You may wonder who I am. Twenty-five years ago, I was sure I had all the answers. I knew the power of Christ had changed my life, and I was sure that it would do the same for others.
But, underneath that veneer of assurance, I had my own personal struggles with change. You see, my experience was like many others: after the first few months, the shine had come off the new Christian glow, and I had fallen back into the personal bondages of overeating, perfectionism and control–I’d even acquired a new bondage: religion.
As I continued on in my Christian life, John’s story and others like it lingered in the back of my mind. They posed unanswered questions that I mostly managed to avoid. Eventually, I tired of street ministry, moving on to a new city, a new upwardly-mobile career, and a new suburban middle-class church.
I worked hard at my career, making good money and a good name in the industry. Then, a series of events started to awaken my heart to a call to full-time ministry that I had abandoned years earlier.

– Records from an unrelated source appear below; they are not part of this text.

(** * Schema-typed Redis records: the codec, the key space and the executor

    A shallow embedding of [redis-model-controller.ts] (the classes
    [RedisSchemaExecutor], [RedisSchema]) and of [utils/seal-json-parser.ts]
    ([fromCompressedArray], [sealJsonParser]), together with the parts of the
    JavaScript run time and of the collaborating libraries that these
    functions rely on: JavaScript values, JSON text, the seal schema
    library, the Redis client and the timer driven readiness gate. *)

From Stdlib Require Import ZArith List String Ascii Bool Lia.
From Stdlib Require Import Permutation Finite DecimalString.
From stdpp Require Import gmap strings list fin_maps.

Local Open Scope string_scope.
Local Open Scope Z_scope.
Local Open Scope list_scope.

Set Warnings "-register-all".

(** ** JavaScript values *)

(** A number.  A finite number other than zero is held by the shortest
    decimal that denotes it, [s * 10^e] with [s] not a multiple of 10: the
    digits that [Number::toString] prints.  An integer is [NInt n], zero
    among them; a number with a fraction is [NFrac s places], which stands
    for [s * 10^(-places)].  Not every decimal is the shortest decimal of a
    double: [isDouble], below, tells which are. *)
Inductive JsNumber : Type :=
| NInt (n : Z)
| NFrac (s : Z) (places : positive)
| NNegZero
| NNaN
| NInfinity (negative : bool).

Coercion NInt : Z >-> JsNumber.

(** The values that the codec handles.  A string is the string of the
    bytes of its UTF-8 text; a surrogate that is not half of a pair is held
    by the three bytes that the scheme of UTF-8 gives for its code.  An
    object is the list of its own enumerable properties in the order in
    which [Object.keys] enumerates them.  Inherited members ([toString],
    [constructor], the array methods) are not part of the model. *)
Inductive JsValue : Type :=
| VUndefined
| VNull
| VBool (b : bool)
| VNum (n : JsNumber)
| VStr (s : string)
| VArr (elems : list JsValue)
| VObj (props : list (string * JsValue)).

By this time, God had used a serious of events to start me on my personal healing journey. Part of this journey for me included meeting with a Christian counsellor on a regular basis for about two years. In addition, during this time, I became part of a smaller, less “religious” church which helped me “stay real” and not fall into the trap of over-spiritualizing my healing journey. At the same time, returning to seminary to complete my master of divinity degree helped to put an academic framework on my internal process. And it was during this time that God began nudging me to establish a ministry for people with wounded hearts who were looking for spiritual answers by way of established churches.
Now somewhat more emotionally and spiritually healthy, I began offering groups for women who had been sexually abused or molested as children. These groups were offered through our church, but met in a community setting. Much to my delight, women came–some were believers, some weren’t, but, by the end of twelve weeks, they and I had changed!
I had offered this first group to meet my ministry “field experience” requirements. While it was a positive experience, I was looking forward to graduating and moving on to more “spiritual” pastoral endeavours like preaching, leading Bible studies, training church leaders and the like. However, God had other plans.
Women kept coming to me and asking when I would lead another group. Now, over ten years later, I have had the privilege of helping hundreds of women find true healing and wholeness in Christ. The Mars Hill Centre began in January 1995 with the focus of using a support-and-recovery-group model to reach out to those who are interested in emotional and spiritual healing by way of traditional churches. What started reluctantly grew beyond the scope of my time and abilities. Various staff and volunteers offered weekly groups for men and women victims of childhood sexual abuse, adults with mental illnesses such as depression or schizophrenia, and a variety of other groups geared to help apply the truth of the power of the resurrection to broken hearts and lives.